Definition was_cloned `{!Clone V} m X : result BTreeMap AllocErr → hProp N := λ res,
  match res with
  | Ok c => all_owned [(m, X); (c, clone <$> X)]
  | Err _ => all_owned [(m, X)]
  end.
Lemma clone_owned `{!Clone K, !Clone V} m X : (∀ k : K, clone k = k) →
  all_owned [(m, X)] ⊢ hwp (map_clone m : M _) (was_cloned m X).
Proof.
  intros Hk. rewrite all_owned_one owns_elim. iIntros "(%L & %H & Hm)". destruct H as [-> Hs].
  assert (clone_kv <$> L = prod_map id clone <$> L) as HL.
  { apply list_fmap_ext. intros i [k v] _. cbn. by rewrite /clone_kv /prod_map /= Hk. }
  assert ((clone_kv <$> L).*1 = L.*1) as Hkeys.
  { rewrite HL -list_fmap_compose. by apply list_fmap_ext. }
  iApply (hwp_clone with "Hm"); [by rewrite /sorted Hkeys|]. iSplit; cbn [was_cloned].
  - iIntros (c) "Hm Hc". rewrite all_owned_two -list_to_map_fmap -HL -(length_fmap clone_kv L).
    rewrite (owns_intro c) ?(owns_intro m) //; [|by rewrite /sorted Hkeys]. rewrite length_fmap (owns_intro m) //. iFrame.
  - iIntros "Hm". rewrite all_owned_one. by iApply owns_intro.
Qed.

Definition was_appended X Y : BTreeMap * BTreeMap * result unit AllocErr → hProp N := λ '(m', e', res),
  match res with
  | Ok _ => all_owned [(m', Y ∪ X); (e', ∅)]
  | Err _ => ∃ L1 L2, ⌜e' = BTreeMap_new ∧ sorted (L1 ++ L2) ∧ list_to_map (L1 ++ L2) = Y ∪ X ∧ map_len m' = length L1⌝ ∧
      ((⌜m' = BTreeMap_new ∧ L1 = []⌝ ∧ emp) ∨ stuck (root m') L1)
  end%I.
Lemma append_owned m1 m2 X Y : all_owned [(m1, X); (m2, Y)] ⊢ hwp (append m1 m2 : M _) (was_appended X Y).
Proof.
  rewrite all_owned_two !owns_elim. iIntros "[(%L1 & %H1 & H1) (%L2 & %H2 & H2)]". destruct H1 as [-> Hs1]. destruct H2 as [-> Hs2].
  pose proof (merge_sorted _ _ Hs1 Hs2) as Hs. pose proof (to_map_merge _ _ Hs1 Hs2) as HM.
  iApply (hwp_append with "H1 H2"). iSplit; cbn [was_appended].
  - iIntros (m' e') "Hm He". rewrite -HM all_owned_two. iSplitL "Hm"; [by iApply owns_intro|].
    iExists []. by iSplit.
  - iIntros (m' R1 R2 (HR & Hl)) "Hm". iExists R1, R2. rewrite -HR. iSplit; [done|]. done.
Qed.

(** ** [split_off], [append] and [clone] as operations of finite maps *)

(** Splitting at a key leaves the keys below it and moves the others, each half with
    the right count; a failed allocation leaves the map as it was. *)
Theorem split_off_refines m X F s key : is_map m (size X) X F s →
  ∃ m' res s', split_off m key s = Ret ((m', res), s') ∧
    match res with
    | Ok r => are_maps [(m', below_key key X); (r, from_key key X)] F s'
    | Err _ => m' = m ∧ is_map m (size X) X F s'
    end.
Proof.
  intros Hm%is_map_one.
  destruct (run_maps_framed (split_off m key) [(m, X)] (was_split m X key) F s) as ([m' res] & s' & Hrun & Hh & Hi);
    [apply split_off_owned|exact Hm|].
  exists m', res, s'. split; [done|]. destruct res; cbn [was_split] in Hh; [by split|].
  apply holds_pure in Hh as [-> Hh]. split; [done|]. by apply is_map_one.
Qed.
(* ===== verification/Fat.v ===== *)
(** * Fat: the FAT16 file system ([kernel/src/fs/fat16.rs])

    Directories, files and the cluster chains behind them, over a block device and
    the stream combinators of [Stream].  What an [Arc] shares here never changes
    after it is made, so an [Arc] is its value, and [answer] says whether its
    allocation succeeds.  A file keeps its position in an asynchronous mutex. *)

From S2P Require Import Prelude Interface Utf8 Block Stream.

Definition DIR_ENTRY_SIZE : Z := 32.
Definition SECTOR_SIZE : Z := 512.

(** ** On-disk structures *)

Record BiosParameterBlock := Bpb {
  jmp : list Z; oem : list Z;
  bytes_per_sector : Z; bpb_sectors_per_cluster : Z; reserved_sector_count : Z; fat_count : Z;
  root_directory_entry_count : Z; total_sector_count : Z; media_descriptor_type : Z; sectors_per_fat : Z
}.

(** The [transmute] of a sector. *)
Definition decode_bpb (b : list Z) : BiosParameterBlock :=
  Bpb (take 3 b) (take 8 (drop 3 b)) (u16_at b 0xb) (u8_at b 0xd) (u16_at b 0xe) (u8_at b 0x10)
    (u16_at b 0x11) (u16_at b 0x13) (u8_at b 0x15) (u16_at b 0x16).
(* ===== verification/Vfs.v ===== *)
(** * Vfs: paths and files ([kernel/src/fs/vfs.rs])

    Opening a path walks the directories of the [Fat] file system; a file is the
    console or something open on that file system.  The console and the keyboard
    behind the console file are an interface. *)

From S2P Require Import Prelude Interface Sync Utf8 Block Stream Fat.

(** What the console file needs of the console and the keyboard. *)
Class Terminal (S : Type) := {
  term_write : list Z -> M S (result Z SysError);     (* all the bytes, or an error *)
  term_poll : M S (option Z)                          (* a scancode, or not yet *)
}.

Inductive OpenError :=
| NotFound
| OpenFat (e : FatError).

Definition SysError_from_OpenError (e : OpenError) : SysError :=
  match e with NotFound => NoFile | OpenFat e => SysError_from_FatError e end.

(** [path.split(|b| *b == b'/')]: never empty. *)
Fixpoint split_path (path : list Z) : list (list Z) :=
  match path with
  | [] => [[]]
  | c :: path =>
      if c =? 47 then [] :: split_path path
      else match split_path path with
           | seg :: segs => (c :: seg) :: segs
           | [] => [[c]]
           end
  end.

Inductive VfsFile (Part W : Type) :=
| Console
| FatFile (o : Open Part W).
Arguments Console {Part W}.
Arguments FatFile {Part W} _.

Section vfs.
Context {S Part W : Type} {B : BlockDevice S Part} {C : Streams S} {Bf : Bitflags} {T : Terminal S}.
Context (answer : M S bool) (p : profile) (waker : W) (wake : W -> M S unit) (fuel : nat).

(** The loop over the segments. *)
Fixpoint walk_path (container : Directory Part) (segments : list (list Z)) :
  M S (result (VfsFile Part W) OpenError) :=
  match segments with
  | [] => mret (Ok (FatFile (OpenDir container)))
  | segment :: segments =>
      match segment with
      | [] => walk_path container segments
      | _ =>
          r ← entry answer p fuel container segment;
          match r with
          | Err e => mret (Err (OpenFat e))
          | Ok None => mret (Err NotFound)
          | Ok (Some e) =>
              match open e with
              | OpenDir dir => walk_path dir segments
              | OpenFile file =>
                  match segments with
                  | [] => mret (Ok (FatFile (OpenFile file)))
                  | _ => mret (Err NotFound)
                  end
              end
          end
      end
  end.

(** [Filesystem::open] *)
Definition vfs_open (fs : Filesystem Part) (path : list Z) : M S (result (VfsFile Part W) OpenError) :=
  let container := root fs in
  match split_path path with
  | [] :: segments => walk_path container segments
  | _ => mret (Err NotFound)
  end.

(** A poll of [File::read]: the file, the bytes stored and the result; [None]:
    pending. *)
Definition vfs_read (f : VfsFile Part W) (len : Z) : M S (option (VfsFile Part W * list Z * result Z SysError)) :=
  match f with
  | Console =>
      if len =? 0 then mret (Some (f, [], Ok 0))
      else
        scancode ← term_poll;
        match scancode with
        | None => mret None
        | Some scancode => mret (Some (f, [scancode], Ok 1))
        end
  | FatFile (OpenFile file) =>
      r ← File_read answer p waker wake file len;
      mret (Some (FatFile (OpenFile r.1.1), r.1.2, map_err SysError_from_FatError r.2))
  | FatFile (OpenDir _) => mret (Some (f, [], Err InvalidOperation))
  end.

(** [File::write] *)
Definition vfs_write (f : VfsFile Part W) (buf : list Z) : M S (result Z SysError) :=
  match f with
  | Console => term_write buf
  | FatFile _ => panic "explicit panic"
  end.

(** ** Resolving names

    The specification: the names of a path are its nonempty segments; each is
    looked up in the directory the names before it lead to. *)

Context (look : Directory Part -> list Z -> option (DirEntry Part)).

Definition is_name (seg : list Z) : bool := negb (bool_decide (seg = [])).
Definition names (segs : list (list Z)) : list (list Z) := List.filter is_name segs.

Fixpoint resolve (d : Directory Part) (ns : list (list Z)) : option (Open Part W) :=
  match ns with
  | [] => Some (OpenDir d)
  | n :: ns =>
      e ← look d n;
      match open e with
      | OpenDir d => resolve d ns
      | OpenFile f => match ns with [] => Some (OpenFile f) | _ => None end
      end
  end.

Definition target (d : Directory Part) (segs : list (list Z)) : result (VfsFile Part W) OpenError :=
  match resolve d (names segs) with
  | Some (OpenDir d) => Ok (FatFile (OpenDir d))
  | Some (OpenFile f) =>
      (* a file's name is the last segment *)
      if bool_decide (last segs = Some []) then Err NotFound else Ok (FatFile (OpenFile f))
  | None => Err NotFound
  end.

Context (ready : S -> Prop) (touched : S -> S -> Prop) {HT : PreOrder touched}.

(** The lookups on the way of [ns] from [d] are those of [look]. *)
Fixpoint looked_up (d : Directory Part) (ns : list (list Z)) : Prop :=
  match ns with
  | [] => True
  | n :: ns =>
      gives ready touched (entry answer p fuel d n) (Ok (look d n)) /\
      match look d n with
      | Some e => match open (W := W) e with OpenDir d => looked_up d ns | OpenFile _ => True end
      | None => True
      end
  end.

Lemma last_cons_ne {A} (x : A) l : l <> [] -> last (x :: l) = last l.
Proof using Type. by destruct l. Qed.

Lemma names_cons_nil segs : names ([] :: segs) = names segs.
Proof using Type. done. Qed.
Lemma names_cons c seg segs : names ((c :: seg) :: segs) = (c :: seg) :: names segs.
Proof using Type. done. Qed.

Lemma resolve_dir_file segs : names segs = [] -> segs <> [] -> last segs = Some [].
Proof using Type.
  induction segs as [|[|c seg] segs IH]; [done| |done]. rewrite names_cons_nil. intros Hn _.
  destruct segs as [|s segs]; [done|]. rewrite last_cons_ne by done. by apply IH.
Qed.

Lemma walk_path_target segs d :
  looked_up d (names segs) -> gives ready touched (walk_path d segs) (target d segs).
Proof using HT.
  revert d. induction segs as [|[|c seg] segs IH]; intros d Hl; cbn [walk_path].
  - apply (gives_ret ready touched).
  - unfold target. rewrite names_cons_nil in *. destruct segs as [|s segs].
    + apply (gives_ret ready touched).
    + rewrite last_cons_ne by done. by apply IH.
  - rewrite names_cons in Hl. unfold target. rewrite names_cons. cbn [resolve].
    eapply (gives_bind ready touched); [apply Hl|]. cbv beta iota. destruct Hl as [_ Hl].
    destruct (look d (c :: seg)) as [e|]; [|apply (gives_ret ready touched)]. cbn [mbind option_bind].
    destruct (open e) as [f|d'] eqn:Ho.
    + destruct segs as [|s segs].
      * cbn. apply (gives_ret ready touched).
      * rewrite last_cons_ne by done. destruct (names (s :: segs)) as [|n ns] eqn:Hn.
        -- rewrite (resolve_dir_file _ Hn) by done. rewrite bool_decide_true by done. apply (gives_ret ready touched).
        -- apply (gives_ret ready touched).
    + assert (gives ready touched (walk_path d' segs) (target d' segs)) as H.
      { by apply IH. }
      unfold target in H. destruct segs as [|s segs].
      * exact H.
      * by rewrite last_cons_ne.
Qed.

Lemma split_path_nonempty path : split_path path <> [].
Proof using Type. destruct path as [|c path]; [done|]. cbn. destruct (c =? 47); [done|]. by destruct (split_path path). Qed.

(** C20: as long as the lookups of the names of a path give what [look] says in the
    directories they lead to, opening it gives what its names resolve to: repeated slashes change
    nothing, a slash at the end is accepted after a directory but not after a file, a
    file in the middle of a path is not found, and neither is a nonempty path that
    does not start with a slash.  The empty path opens the root directory. *)
Theorem vfs_open_resolves fs path :
  looked_up (root fs) (names (split_path path)) ->
  gives ready touched (vfs_open fs path)
    (match path with
     | [] => Ok (FatFile (OpenDir (root fs)))
     | 47 :: path => target (root fs) (split_path path)
     | _ => Err NotFound
     end).
Proof using HT.
  intros Hl. unfold vfs_open. destruct path as [|c path]; [apply (gives_ret ready touched)|].
  cbn [split_path] in *. destruct (Z.eqb_spec c 47) as [->|Hne].
  - apply walk_path_target. exact Hl.
  - assert (match c with 47 => target (root fs) (split_path path) | _ => Err NotFound end = Err NotFound) as ->.
    { destruct c as [|q|]; try done. do 6 (destruct q as [q|q|]; try done). }
    destruct (split_path path); apply (gives_ret ready touched).
Qed.
End vfs.

(** The file A.TXT of the example volume, under its names. *)
Definition example_look (d : Directory unit) (n : list Z) : option (DirEntry unit) :=
  if bool_decide (n = [97; 46; 116; 120; 116]) then Some (DirEntry_ example_fs None example_raw) else None.

Lemma vfs_open_resolves_witness :
  gives (fun _ => True) (fun _ _ => True)
    (vfs_open (B := mem_device example_volume) (C := machines) (Bf := bitflags_crate) (W := unit) (mret true) Debug 100
       example_fs [47; 47; 97; 46; 116; 120; 116])
    (Ok (FatFile (OpenFile (File_ example_fs (DirEntry_ example_fs None example_raw)
       (AsyncCell_ false [] (Seek_ (Some 2) 0 0)))))).
Proof.
  apply (vfs_open_resolves (B := mem_device example_volume) (C := machines) (Bf := bitflags_crate) (W := unit)
    (mret true) Debug 100 example_look (fun _ => True) (fun _ _ => True) example_fs [47; 47; 97; 46; 116; 120; 116]).
  split; [|done]. intros []. exists tt. by vm_compute.
Defined.
(* ===== verification/Interrupt.v ===== *)
(** * Interrupt: vectors and trap frames ([kernel/src/interrupt.rs])

    The interrupt numbers the [interrupts!] macro defines, with its two
    conversions, and the frame the entry stubs build.  Handling an interrupt is
    modelled in [Kernel]. *)

From S2P Require Import Prelude.

Definition IRQ_BASE : Z := 0x20.

Inductive Interrupt :=
| DivideByZero | Debug_ | Nmi | Breakpoint | Overflow | BoundRangeExceeded
| InvalidOpcode | DeviceNotAvailable | DoubleFault | InvalidTss
| SegmentNotPresent | StackSegmentFault | GeneralProtectionFault | PageFault
| X87Exception | AlignmentCheck | MachineCheck | SimdException
| VirtualizationException | SecurityException | Syscall_
| Irq (irq : Z) | Other (vector : Z).

#[export] Instance Interrupt_eq_dec : EqDecision Interrupt.
Proof. solve_decision. Defined.

(** [From<u8> for Interrupt] *)
Definition Interrupt_from (vector : Z) : Interrupt :=
  match vector with
  | 0x00 => DivideByZero
  | 0x01 => Debug_
  | 0x02 => Nmi
  | 0x03 => Breakpoint
  | 0x04 => Overflow
  | 0x05 => BoundRangeExceeded
  | 0x06 => InvalidOpcode
  | 0x07 => DeviceNotAvailable
  | 0x08 => DoubleFault
  | 0x0a => InvalidTss
  | 0x0b => SegmentNotPresent
  | 0x0c => StackSegmentFault
  | 0x0d => GeneralProtectionFault
  | 0x0e => PageFault
  | 0x10 => X87Exception
  | 0x11 => AlignmentCheck
  | 0x12 => MachineCheck
  | 0x13 => SimdException
  | 0x14 => VirtualizationException
  | 0x1e => SecurityException
  | 0x7f => Syscall_
  | _ =>
      if (IRQ_BASE <=? vector) && (vector <? IRQ_BASE + 0x10) then Irq (vector - IRQ_BASE)
      else Other vector
  end.

(** [Into<u8> for Interrupt] *)
Definition Interrupt_into (i : Interrupt) : Z :=
  match i with
  | DivideByZero => 0x00
  | Debug_ => 0x01
  | Nmi => 0x02
  | Breakpoint => 0x03
  | Overflow => 0x04
  | BoundRangeExceeded => 0x05
  | InvalidOpcode => 0x06
  | DeviceNotAvailable => 0x07
  | DoubleFault => 0x08
  | InvalidTss => 0x0a
  | SegmentNotPresent => 0x0b
  | StackSegmentFault => 0x0c
  | GeneralProtectionFault => 0x0d
  | PageFault => 0x0e
  | X87Exception => 0x10
  | AlignmentCheck => 0x11
  | MachineCheck => 0x12
  | SimdException => 0x13
  | VirtualizationException => 0x14
  | SecurityException => 0x1e
  | Syscall_ => 0x7f
  | Irq irq => irq + IRQ_BASE
  | Other vector => vector
  end.

Record Registers := Regs {
  r15 : Z; r14 : Z; r13 : Z; r12 : Z; r11 : Z; r10 : Z; r9 : Z; r8 : Z;
  rdi : Z; rsi : Z; rbp : Z; rbx : Z; rdx : Z; rcx : Z; rax : Z
}.

Definition Registers_default : Registers := Regs 0 0 0 0 0 0 0 0 0 0 0 0 0 0 0.

Definition set_rax (v : Z) (r : Registers) : Registers :=
  Regs (r15 r) (r14 r) (r13 r) (r12 r) (r11 r) (r10 r) (r9 r) (r8 r)
    (rdi r) (rsi r) (rbp r) (rbx r) (rdx r) (rcx r) v.

Record TrapFrame := TrapFrame_ {
  regs : Registers;
  interrupt_vector : Z;
  error_code : Z;
  rip : Z;
  cs : Z;
  rflags : Z;
  rsp : Z;
  ss : Z
}.

Definition set_regs (r : Registers) (f : TrapFrame) : TrapFrame :=
  TrapFrame_ r (interrupt_vector f) (error_code f) (rip f) (cs f) (rflags f) (rsp f) (ss f).

Definition SEG_UCODE : Z := 0x1b.
Definition SEG_UDATA : Z := 0x23.

(** [RFlags::INTERRUPT_FLAG] of the processor. *)
Definition INTERRUPT_FLAG : Z := Z.shiftl 1 9.

(** [TrapFrame::new] *)
Definition TrapFrame_new (rip rsp : Z) : TrapFrame :=
  TrapFrame_ Registers_default 0 0 rip SEG_UCODE INTERRUPT_FLAG rsp SEG_UDATA.

Inductive TrapOrigin := User | Kernel.

Definition interrupt_of (f : TrapFrame) : Interrupt :=
  Interrupt_from (interrupt_vector f `mod` 256).

Definition origin (f : TrapFrame) : outcome TrapOrigin :=
  match Z.land (cs f) 3 with
  | 0 => Ret Kernel
  | 3 => Ret User
  | _ => Panic "unknown origin code segment"
  end.

(** A byte is one of the 256 vectors. *)
Lemma byte_cases (f : Z -> bool) :
  forallb f (Z.of_nat <$> seq 0 256) = true -> forall v, 0 <= v < 256 -> f v = true.
Proof.
  intros H v Hv. rewrite forallb_forall in H. apply H, list_elem_of_In, list_elem_of_fmap.
  exists (Z.to_nat v). rewrite elem_of_seq. lia.
Qed.

Definition vector_ok (v : Z) : bool :=
  (Interrupt_into (Interrupt_from v) =? v) &&
  match Interrupt_from v with
  | Irq q => (0x20 <=? v) && (v <? 0x30) && (v =? q + 0x20)
  | Other w => (w =? v) && negb ((0x20 <=? v) && (v <? 0x30))
  | _ => negb ((0x20 <=? v) && (v <? 0x30))
  end.

(** The conversions between vectors and interrupts: every vector decodes to an
    interrupt that encodes back to it; the sixteen vectors from [IRQ_BASE] and no
    others decode to the IRQ lines; vectors the kernel does not define decode to
    [Other]. *)
Theorem interrupt_roundtrip v :
  0 <= v < 256 ->
  Interrupt_into (Interrupt_from v) = v /\
  (forall irq, Interrupt_from v = Irq irq <-> v = irq + IRQ_BASE /\ 0 <= irq < 16) /\
  (forall w, Interrupt_from v = Other w -> w = v).
Proof.
  intros Hv. assert (vector_ok v = true) as H by (apply byte_cases; [by vm_compute|done]).
  unfold vector_ok in H. apply andb_true_iff in H as [Hrt%Z.eqb_eq Hk].
  split_and!; [done| |].
  - intros irq. split.
    + intros Heq. rewrite Heq in Hk. unfold IRQ_BASE. lia.
    + unfold IRQ_BASE. intros [-> Hr]. destruct (Interrupt_from (irq + 32)); try lia. f_equal. lia.
  - intros w Heq. rewrite Heq in Hk. lia.
Qed.

Lemma interrupt_roundtrip_witness : Interrupt_into (Interrupt_from 0x21) = 0x21.
Proof. apply (proj1 (interrupt_roundtrip 0x21 ltac:(lia))). Defined.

━━━━━━

• **Problem**
Where a line of the data above includes "OpenFile", copy that line.

• **Output of the task**
              | OpenFile file =>
                  | [] => mret (Ok (FatFile (OpenFile file)))
  | FatFile (OpenFile file) =>
      mret (Some (FatFile (OpenFile r.1.1), r.1.2, map_err SysError_from_FatError r.2))
      | OpenFile f => match ns with [] => Some (OpenFile f) | _ => None end
  | Some (OpenFile f) =>
      if bool_decide (last segs = Some []) then Err NotFound else Ok (FatFile (OpenFile f))
      | Some e => match open (W := W) e with OpenDir d => looked_up d ns | OpenFile _ => True end
    (Ok (FatFile (OpenFile (File_ example_fs (DirEntry_ example_fs None example_raw)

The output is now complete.